In the 1930’s, during the Great Depression, the entire Midwest suffered through a severe drought, particularly from 1932-37. Temperatures reached record-breaking highs, and all of the area lakes, including Lake Independence, were extremely low. Summer heat waves and frequent dust storms persisted. Winter weather was equally as bad, with extreme temperatures and snowfalls.
Resort research materials do not mention the drought, but we imagine how difficult this time must have been for Independence Beach resort owners. The water was so low that some of the resort cabins were built on land that is now underwater. It was possible to walk along the shore from Independence Beach to Beer's Point on the south side of the lake. There was no air conditioning in the summer, but the lakeside cottages and cool lake breezes were a welcome respite for families who lived in the city and could afford to spend part of the summer here.
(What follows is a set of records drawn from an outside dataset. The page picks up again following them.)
Lemma Version_result_shape_witness :
  semver (lit "5.4.0")
  /\ exists tl, lit "Version: 5.4.0 Features: AVX2 Mode: STREAM"
                = lit "Version: " ++ lit "5.4.0" ++ lit " Features: " ++ tl.
Proof.
  apply (Version_result_shape (HsError (-1))
           (lit "Version: 5.4.0 Features: AVX2 Mode: STREAM") (lit "5.4.0")).
  vm_compute. reflexivity.
Defined.

(** X3: [Mode()] returns the Invalid error of the failed match, or it
    returns what [ParseModeFlag] returns, error included and not wrapped,
    for the mode word: a non-empty run of word characters at the end of the
    text.  [ParseModeFlag] is never called on anything else. *)
Theorem Mode_cases
    (ErrInvalid : error) (ParseModeFlag : gostring -> ModeFlag * option error)
    (s : gostring) :
  (Mode ErrInvalid ParseModeFlag s
   = (0%N, Some (Errorf "database info, " ErrInvalid))
   /\ ~ well_formed s)
  \/ (exists pre m, s = pre ++ lit " Mode: " ++ m /\ word m
        /\ Mode ErrInvalid ParseModeFlag s = ParseModeFlag m).
Proof.
  destruct (well_formed_dec s) as [(v & f & m & D) | N].
  - right. exists (lit "Version: " ++ v ++ lit " Features: " ++ f), m.
    split; [|split].
    + destruct D as (-> & _). rewrite <- !app_assoc. reflexivity.
    + apply D.
    + apply (Mode_descriptor _ _ s v f m D).
  - left. split; [apply Mode_garbage|]; exact N.
Qed.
For the few year-round residents, the winters were equally difficult, with extremely low temperatures and large amounts of snow. A detailed description of these years, Decade of Desolation, notes the weather extremes recorded by the Maple Plain weather station:
In November, 1931, temperatures were in the ’70’s. On November 16 a small tornado touched down in Maple Plain.
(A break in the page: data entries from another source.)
(** * Multi-embedding face identification: embedding store, quality gate, matcher

    A shallow embedding of
      - app/models/face_embedding.py   (the FaceEmbedding table and its queries),
      - app/services/face_service.py   (the multi-embedding methods of FaceService),
      - app/services/face_detection.py (FaceDetector.__init__, find_face_distance),
      - app/utils/image_utils.py       (ImageProcessor.detect_face_quality),
    then of the further methods of the same classes (the legacy matcher,
    the administrative methods, compare_faces, recognize_face,
    process_image, crop_face) and of the routes /recognize and
    /register-multi of app/routes/face_api.py, followed by the properties
    of the matching engine and of these methods.

    Conventions.
      - A Python float is an exact rational (Q): the rounding of binary64 is
        not part of this model.
      - The SQLAlchemy session is an explicit state: the committed tables, the
        tables as seen inside the open transaction, and an oracle telling which
        kind of statement raises.  Methods run in a state-and-exception monad.
      - Third-party numeric routines (np.linalg.norm, cv2, np.mean, np.std) are
        section variables; the shape rules of numpy are written out.
      - The one place where rounding could matter, the two thresholds of the
        matcher, is also evaluated in binary64 (module Binary64). *)

From Stdlib Require Import List String ZArith QArith Qabs Bool Lia Lqa.
From Stdlib Require Import Permutation Sorted DecimalString SpecFloat.
Import ListNotations.

Local Open Scope Z_scope.

(** ** Python and numpy helpers *)

Module Py.

(** [a < b] and [a <= b] on floats. *)
Definition ltb (a b : Q) : bool := negb (Qle_bool b a).
Definition leb (a b : Q) : bool := Qle_bool a b.
Definition eqb (a b : Q) : bool := Qeq_bool a b.

(** [str(n)] for an int. *)
Definition str_int (n : Z) : string := NilZero.string_of_int (Z.to_int n).

(** [min(l)] on a non-empty list: the first element is kept until a
    strictly smaller one is met. *)
Fixpoint min_from (cur : Q) (l : list Q) : Q :=
  match l with
  | [] => cur
  | x :: l' => min_from (if ltb x cur then x else cur) l'
  end.

Definition min (l : list Q) : option Q :=
  match l with
  | [] => None
  | x :: l' => Some (min_from x l')
  end.

(** [l.index(x)]: position of the first element equal to [x]. *)
Fixpoint index (l : list Q) (x : Q) : option nat :=
  match l with
  | [] => None
  | y :: l' => if eqb y x then Some O
               else match index l' x with
                    | Some i => Some (S i)
                    | None => None
                    end
  end.

(** Bound of a slice [a[lo:hi]] on a sequence of length [n]: negative
    bounds count from the end, and every bound is clamped to [0, n]. *)
Definition slice_bound (n i : Z) : Z :=
  if i <? 0 then Z.max (i + n) 0 else Z.min i n.

Definition slice {A : Type} (l : list A) (lo hi : Z) : list A :=
  let n := Z.of_nat (List.length l) in
  let lo' := slice_bound n lo in
  let hi' := slice_bound n hi in
  firstn (Z.to_nat (hi' - lo')) (skipn (Z.to_nat lo') l).

(** Truth value of an optional string or int: [None], the empty string
    and [0] are false. *)
Definition truthy_str (s : option string) : bool :=
  match s with
  | Some s' => negb (String.eqb s' EmptyString)
  | None => false
  end.

Definition truthy_int (n : option Z) : bool :=
  match n with
  | Some n' => negb (n' =? 0)
  | None => false
  end.

End Py.


(** ** The tables (app/models) *)

Module Employee.

(** The columns of [employees] that the face service reads.
    [face_encoding] is the legacy single encoding as [get_face_encoding]
    reads it back: [None] for NULL or for a blob that is not an ndarray. *)
Record t := mk {
  id : Z;
  employee_code : string;
  face_encoding : option (list Q);
  is_active : bool
}.

End Employee.

Module FaceEmbedding.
During the summer of 1932, the temperature got as high as 101°. Most of the state suffered an infestation of grasshoppers that decimated crops and pastures, devouring entire fields of plantings.
In November, 1933, the temperature reached 77°, then plummeted to -27° in December.
During April, 1934 the temperature reached a record low of 19° and then three days later surged to 96°.
In 1936, during January and February there were days with lows of -36° and -37°; July and August had days of 106° and 110°.